My use case is the following:
- several scripts that can be run individually
- one 'mother' script that can run all the scripts
- each script has global variables it uses (paths to specific locations, constants used by all scripts)
- some of these global variables are inputted in a settings.yaml file which gets dynamically loaded with
yaml.load()
- several people are running the system, we want to avoid environment variables or any kind of low-level path settings
The use cases were satisfied with an
import settings
at the beginning of each export module.
The settings.py script is our 'initialize' script that loads and create variables used for all the modules, e.g.:
import os
import yaml
from utils import create_dir
input_f = open("settings.yml")
settings = yaml.load(input_f.read())
input_f.close()
TOHELLO = settings['TOHELLO']
TOBONJOUR = settings['TOBONJOUR']
#check for needed directories and create if necessary
create_dir(TOHELLO)
create_dir(TOBONJOUR)
The 'mother module' export_all.py uses Subprocess.Popen()

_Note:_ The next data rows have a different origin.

(* ===== verification/Api.v ===== *)
(** * Api: the HTTP wrapper and its endpoints

    [src/frontend/src/lib/api.ts]: [BASE_URL] (lines 7-10), [request]
    (lines 17-52) and the seven endpoint functions (lines 54-99).

    The transport is a parameter: [fetch] takes the URL and the options
    that [request] builds, acts on a world, and settles as the promise of
    the browser's [fetch] does, with a [Response] or with the error it
    rejects with.  A [Response] carries its status, its status text, and
    what [response.json()] settles with.  An endpoint returns the [result]
    its promise settles with, and the world after its one call.

    The body of a request is the text that [JSON.stringify] prints
    ([Json.JSON_stringify]).  A response body is cast to its TypeScript
    type without a check, so the endpoints return a [value]. *)

From Stdlib Require Import QArith ZArith Lia.
From stdpp Require Import base tactics option list strings gmap.
From S2P Require Import Prelude JsNumber JsString JsValue Calendar RefHost Json.
Close Scope Q_scope.
Open Scope string_scope.

(** ** Definitions *)

(** Where the module is loaded: in a browser or on the server, and the
    variable of the build. *)
Record Env : Type := {
  has_window : bool;
  NEXT_PUBLIC_BACKEND_URL : option string;
}.

(** Lines 7-10. *)
Definition BASE_URL (env : Env) : string :=
  if negb (has_window env)
  then default "https://crmrebs-backend-746815019501.europe-west1.run.app"
               (NEXT_PUBLIC_BACKEND_URL env)
  else default "" (NEXT_PUBLIC_BACKEND_URL env).

(** The options a caller passes to [request]: the fields of [RequestInit]
    that the sources set, each present or not. *)
Record RequestInit : Type := {
  init_method : option string;
  init_headers : option (gmap string string);
  init_body : option string;
}.

(** [init = {}] *)
Definition no_init : RequestInit :=
  {| init_method := None; init_headers := None; init_body := None |}.

(** [{ method: "POST", body }] *)
Definition post (body : option string) : RequestInit :=
  {| init_method := Some "POST"; init_headers := None; init_body := body |}.

(** The second argument of [fetch]. *)
Record FetchInit : Type := {
  credentials : string;
  headers : gmap string string;
  method : option string;
  body : option string;
}.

to run all the scripts sequentially.
Originally all files were in the root:
+--settings.py
+--settings.yml
+--export_foo1.py
+--export_foo2.py
+--export_foo3.py
+--export_foo4.py
+--export_bar1.py
+--export_bar2.py
+--export_bar3.py
+--export_bar4.py
+--export_all.py
With time, though, this became messy and we decided to restructure it:
+--settings.py
+--settings.yml
+--Foo
+ +--export_foo1.py
+ +--export_foo2.py
+ +--export_foo3.py
+ +--export_foo4.py
+--Bar
+ +--export_bar1.py
+ +--export_bar2.py
+ +--export_bar3.py
+ +--export_bar4.py
+--export_all.py
And then all hell broke loose.
We discovered that one can only use 'import' for modules that are either underneath the module or specifically within sys.path.
The solution we've come up with involves inserting this beauty at the top of all of our scripts:
PACKAGE_PARENT = os.path.join('..','..')
SCRIPT_DIR = os.path.dirname(os.path.realpath(os.path.join(os.getcwd(), os.path.expanduser(__file__))))

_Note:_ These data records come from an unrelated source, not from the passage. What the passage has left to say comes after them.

(* ===== verification/Dates.v ===== *)
(** * Dates: day headers and timestamp labels

    The first 59 lines of [src/frontend/src/lib/dates.ts]: [ensureDate],
    [formatDayHeader], [formatFullDateTime] and [formatMessageTimestamp].

    The functions they call from date-fns ([differenceInCalendarDays],
    [isSameYear], [format]) are modelled on the local clock of the host, a
    fixed offset from UTC.  [format] throws a [RangeError] on an Invalid
    Date, as the library does; this is how an unparseable date reaches the
    caller of [formatDayHeader].

    [TODAY] is the module-level constant [new Date()], evaluated once when
    the module loads; it is a parameter of the functions that read it.  The
    clock read inside [formatMessageTimestamp] is the parameter [now]. *)

From Stdlib Require Import QArith ZArith Lia Ascii.
From stdpp Require Import base tactics option list strings pretty.
From S2P Require Import Prelude JsNumber JsString JsValue Calendar RefHost.
Close Scope Q_scope.
Open Scope string_scope.

(** ** Definitions *)

(** The argument of the formatters: [string | Date | undefined]. *)
Inductive DateInput : Type :=
| InUndefined
| InString (s : string)
| InDate (d : jsdate).

Definition month_abbr (m : Z) : string :=
  match m with
  | 1 => "Jan" | 2 => "Feb" | 3 => "Mar" | 4 => "Apr" | 5 => "May" | 6 => "Jun"
  | 7 => "Jul" | 8 => "Aug" | 9 => "Sep" | 10 => "Oct" | 11 => "Nov" | _ => "Dec"
  end%Z.

(** [addLeadingZeros(n, width)] for a non-negative [n]. *)
Definition addLeadingZeros (n : Z) (width : nat) : string :=
  let s := pretty n in
  String.concat "" (replicate (width - String.length s) "0") +:+ s.

Definition is_letter (c : ascii) : bool :=
  let n := N_of_ascii c in
  ((65 <=? n) && (n <=? 90) || (97 <=? n) && (n <=? 122))%N.

(** The run of copies of [c] that starts [s]: its length and the rest. *)
Fixpoint take_run (c : ascii) (s : string) : nat * string :=
  match s with
  | String c' r =>
      if Ascii.eqb c c' then let '(n, rest) := take_run c r in (S n, rest)
      else (O, s)
  | EmptyString => (O, s)
  end.

(** One token of a format pattern: a letter repeated [n] times. *)
Definition format_token (f : date_fields) (c : ascii) (n : nat) : result exn string :=
  match c, n with
  | "d"%char, 1%nat => Ok (pretty (day f))
  | "d"%char, 2%nat => Ok (addLeadingZeros (day f) 2)
  | "M"%char, 1%nat => Ok (pretty (month f))
  | "M"%char, 2%nat => Ok (addLeadingZeros (month f) 2)
  | "M"%char, 3%nat => Ok (month_abbr (month f))
  | "y"%char, _ =>
      Ok (addLeadingZeros (if (0 <? year f)%Z then year f else 1 - year f)%Z n)
  | "H"%char, 1%nat => Ok (pretty (hours f))
  | "H"%char, 2%nat => Ok (addLeadingZeros (hours f) 2)
  | "m"%char, 1%nat => Ok (pretty (minutes f))
  | "m"%char, 2%nat => Ok (addLeadingZeros (minutes f) 2)
  | "s"%char, 1%nat => Ok (pretty (seconds f))
  | "s"%char, 2%nat => Ok (addLeadingZeros (seconds f) 2)
  | _, _ => Throw (RangeError "Format string contains an unescaped latin alphabet character")
  end.

(** The pattern is read token by token; the length of the pattern is the
    fuel, and every round consumes at least one byte. *)
Fixpoint format_fields (fuel : nat) (f : date_fields) (pattern : string) : result exn string :=
  match fuel, pattern with
  | _, EmptyString => Ok ""
  | O, _ => Ok ""
  | S fuel', String c r =>
      if is_letter c then
        let '(n, rest) := take_run c r in
        tok ← format_token f c (S n);
        out ← format_fields fuel' f rest;
        mret (tok +:+ out)
      else
        out ← format_fields fuel' f r;
        mret (String c out)
  end.

Section WithHost.
Context {host : Host}.

(** The fields of a time value on the local clock. *)
Definition local_fields (t : Z) : date_fields := fields_of_ms (t + tzOffsetMs).

(** Number of the local day a time value falls on. *)
Definition local_day (t : Z) : Z := (t + tzOffsetMs) / MS_PER_DAY.

(** date-fns [differenceInCalendarDays(left, right)] *)
Definition differenceInCalendarDays (left right : jsdate) : number :=
  match left, right with
  | Some l, Some r => of_Z (local_day l - local_day r)
  | _, _ => NaN
  end.

(** [d.getFullYear()] *)
Definition getFullYear (d : jsdate) : number :=
  match d with
  | Some t => of_Z (year (local_fields t))
  | None => NaN
  end.

(** date-fns [isSameYear(a, b)] *)
Definition isSameYear (a b : jsdate) : bool :=
  strict_eq (getFullYear a) (getFullYear b).

(** date-fns [format(date, pattern)] *)
Definition format (d : jsdate) (pattern : string) : result exn string :=
  match d with
  | None => Throw (RangeError "Invalid time value")
  | Some t => format_fields (String.length pattern) (local_fields t) pattern
  end.

(** Lines 10-18.  [None] is the [null] of the source.  The [try] around
    [parseISO] has no counterpart: [parseISO] of the host returns an
    Invalid Date and does not throw, so the [catch] is never entered. *)
Definition ensureDate (value : DateInput) : option jsdate :=
  match value with
  | InUndefined => None
  | InString "" => None
  | InDate d => Some d
  | InString s => Some (parseISO s)
  end.

Section WithToday.
Variable TODAY : Z.

(** Lines 20-35. *)
Definition formatDayHeader (value : DateInput) : result exn string :=
  match ensureDate value with
  | None => Ok "Unknown date"
  | Some date =>
      if strict_eq (differenceInCalendarDays (Some TODAY) date) (of_Z 0) then Ok "Today"
      else if strict_eq (differenceInCalendarDays (Some TODAY) date) (of_Z 1) then Ok "Yesterday"
      else
        let pattern := if isSameYear date (Some TODAY) then "d MMM" else "d MMM yyyy" in
        format date pattern
  end.

End WithToday.

(** Lines 37-44. *)
Definition formatFullDateTime (value : DateInput) : result exn string :=
  match ensureDate value with
  | None => Ok "Unknown time"
  | Some date => format date "d MMM yyyy • HH:mm"
  end.

(** Lines 46-59. *)
Definition formatMessageTimestamp (now : Z) (value : DateInput) : result exn string :=
  match ensureDate value with
  | None => Ok ""
  | Some date =>
      if strict_eq (differenceInCalendarDays (Some now) date) (of_Z 0) then
        format date "HH:mm"
      else
        let pattern :=
          if isSameYear date (Some now) then "d MMM • HH:mm" else "d MMM yyyy • HH:mm" in
        format date pattern
  end.

(** ** Facts *)

Lemma take_run_length c s :
  (String.length (take_run c s).2 <= String.length s)%nat.
Proof.
  induction s as [|c' r IH]; simpl; [lia|].
  destruct (Ascii.eqb c c'); [|simpl; lia].
  destruct (take_run c r); simpl in *; lia.
Qed.

Lemma format_fields_fuel_irrelevant fuel1 fuel2 f pattern :
  (String.length pattern <= fuel1)%nat -> (String.length pattern <= fuel2)%nat ->
  format_fields fuel1 f pattern = format_fields fuel2 f pattern.
Proof.
  revert fuel2 pattern; induction fuel1 as [|fuel1 IH]; intros fuel2 [|c r] H1 H2;
    destruct fuel2 as [|fuel2]; simpl in *; try reflexivity; try lia.
  destruct (is_letter c).
  - pose proof (take_run_length c r) as Hr. destruct (take_run c r) as [n rest]; simpl in Hr.
    rewrite (IH fuel2 rest) by lia. reflexivity.
  - rewrite (IH fuel2 r) by lia. reflexivity.
Qed.

(** The fuel of [format_fields] is enough: more fuel gives the same string. *)
Lemma format_fields_fuel fuel f pattern :
  (String.length pattern <= fuel)%nat ->
  format_fields fuel f pattern = format_fields (String.length pattern) f pattern.
Proof. intros H; apply format_fields_fuel_irrelevant; [exact H | reflexivity]. Qed.

Lemma differenceInCalendarDays_invalid d : differenceInCalendarDays d None = NaN.
Proof. destruct d; reflexivity. Qed.

Lemma isSameYear_invalid d : isSameYear None d = false.
Proof. reflexivity. Qed.

Lemma local_fields_day t :
  (year (local_fields t), month (local_fields t), day (local_fields t)) =
  civil_from_days (local_day t).
Proof.
  unfold local_fields, fields_of_ms, local_day.
  destruct (civil_from_days ((t + tzOffsetMs) / MS_PER_DAY)) as [[y m] d]; reflexivity.
Qed.

Lemma local_fields_same_day t1 t2 :
  local_day t1 = local_day t2 ->
  year (local_fields t1) = year (local_fields t2) /\
  month (local_fields t1) = month (local_fields t2) /\
  day (local_fields t1) = day (local_fields t2).
Proof.
  intros Hd; pose proof (local_fields_day t1) as H1; pose proof (local_fields_day t2) as H2.
  rewrite Hd, <- H2 in H1.
  repeat split; [exact (f_equal (fun p => p.1.1) H1) | exact (f_equal (fun p => p.1.2) H1)
                | exact (f_equal snd H1)].
Qed.

(** The date-only patterns print the local civil date. *)
Lemma format_day_month t :
  format (Some t) "d MMM" =
  Ok (pretty (day (local_fields t)) +:+ " " +:+ month_abbr (month (local_fields t))).
Proof.
  rewrite <- (append_empty_r (month_abbr (month (local_fields t)))) at 1.
  reflexivity.
Qed.

Lemma format_day_month_year t :
  format (Some t) "d MMM yyyy" =
  Ok (pretty (day (local_fields t)) +:+ " " +:+ month_abbr (month (local_fields t))
      +:+ " " +:+ addLeadingZeros
            (if (0 <? year (local_fields t))%Z then year (local_fields t)
             else 1 - year (local_fields t))%Z 4).
Proof.
  rewrite <- (append_empty_r (addLeadingZeros _ 4)) at 1.
  reflexivity.
Qed.

Section WithToday.
Variable TODAY : Z.

(** What [formatDayHeader] returns on a valid date, by the local day it
    falls on. *)
Lemma formatDayHeader_valid t :
  formatDayHeader TODAY (InDate (Some t)) =
  if (local_day TODAY - local_day t =? 0)%Z then Ok "Today"
  else if (local_day TODAY - local_day t =? 1)%Z then Ok "Yesterday"
  else if (year (local_fields t) =? year (local_fields TODAY))%Z
       then format (Some t) "d MMM"
       else format (Some t) "d MMM yyyy".
Proof.
  unfold formatDayHeader, isSameYear; cbn [ensureDate differenceInCalendarDays getFullYear].
  rewrite !strict_eq_of_Z.
  repeat case_match; reflexivity.
Qed.

Lemma ensureDate_string s : s <> "" -> ensureDate (InString s) = Some (parseISO s).
Proof. destruct s; [congruence | reflexivity]. Qed.

Lemma formatDayHeader_unknown :
  formatDayHeader TODAY InUndefined = Ok "Unknown date" /\
  formatDayHeader TODAY (InString "") = Ok "Unknown date".
Proof. split; reflexivity. Qed.

(** A non-empty string that does not parse is not labelled: the formatter
    is reached with an Invalid Date and throws. *)
Lemma formatDayHeader_invalid_throws s :
  s <> "" -> parseISO s = None ->
  formatDayHeader TODAY (InString s) = Throw (RangeError "Invalid time value").
Proof.
  intros Hne Hp; unfold formatDayHeader; rewrite (ensureDate_string s Hne), Hp.
  reflexivity.
Qed.

Lemma formatDayHeader_string s t :
  s <> "" -> parseISO s = Some t ->
  formatDayHeader TODAY (InString s) = formatDayHeader TODAY (InDate (Some t)).
Proof.
  intros Hne Hp; unfold formatDayHeader; rewrite (ensureDate_string s Hne), Hp; reflexivity.
Qed.

Lemma formatDayHeader_valid_ok t : is_ok (formatDayHeader TODAY (InDate (Some t))) = true.
Proof.
  rewrite formatDayHeader_valid, format_day_month, format_day_month_year.
  repeat case_match; reflexivity.
Qed.

Lemma formatDayHeader_throw_inv s err :
  formatDayHeader TODAY (InString s) = Throw err -> err = RangeError "Invalid time value".
Proof.
  destruct (decide (s = "")) as [->|Hne]; [discriminate|].
  destruct (parseISO s) as [t|] eqn:Hp.
  - rewrite (formatDayHeader_string s t Hne Hp); pose proof (formatDayHeader_valid_ok t) as Hok.
    intros Ht; rewrite Ht in Hok; discriminate.
  - rewrite (formatDayHeader_invalid_throws s Hne Hp); congruence.
Qed.

(** [formatDayHeader] returns a label on the empty string and on a string
    that parses, and on no other string. *)
Lemma formatDayHeader_is_ok s :
  is_ok (formatDayHeader TODAY (InString s)) = true <-> s = "" \/ is_Some (parseISO s).
Proof.
  destruct (decide (s = "")) as [->|Hne]; [split; [left|]; reflexivity|].
  destruct (parseISO s) as [t|] eqn:Hp.
  - rewrite (formatDayHeader_string s t Hne Hp), formatDayHeader_valid_ok.
    split; [right; eexists|]; reflexivity.
  - rewrite (formatDayHeader_invalid_throws s Hne Hp); simpl.
    split; [discriminate | intros [?|[? ?]]; [contradiction | discriminate]].
Qed.

(** On a valid date [formatDayHeader] returns a label (it does not
    throw), and the label is fixed by the local day the instant falls on:
    two instants of one local day get the same label. *)
Theorem formatDayHeader_by_local_day t1 t2 :
  local_day t1 = local_day t2 ->
  formatDayHeader TODAY (InDate (Some t1)) = formatDayHeader TODAY (InDate (Some t2)) /\
  is_ok (formatDayHeader TODAY (InDate (Some t1))) = true.
Proof.
  intros Hd; split; [|apply formatDayHeader_valid_ok].
  rewrite !formatDayHeader_valid, !format_day_month, !format_day_month_year.
  destruct (local_fields_same_day t1 t2 Hd) as (-> & -> & ->).
  rewrite Hd; reflexivity.
Qed.

End WithToday.

(** ** The time of a message *)

Lemma formatMessageTimestamp_invalid_throws now s :
  s <> "" -> parseISO s = None ->
  formatMessageTimestamp now (InString s) = Throw (RangeError "Invalid time value").
Proof.
  intros Hne Hp; unfold formatMessageTimestamp; rewrite (ensureDate_string s Hne), Hp.
  reflexivity.
Qed.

sys.path.append(os.path.normpath(os.path.join(SCRIPT_DIR, PACKAGE_PARENT)))
but it just seems like overkill to us.
We tried
from settings import functionname
but that doesn't run the code that generates the constants from the yaml file
Also, we tried squeezing the import
s in __init.py__ in each directory, but then the Subprocess.Popen()
didn't work.
We're kind of missing a pythonesque way to have some global constants, and an initialiazing script that runs only once (even when the 'mother' script is running).
Is it us, or is python just weird and ugly here?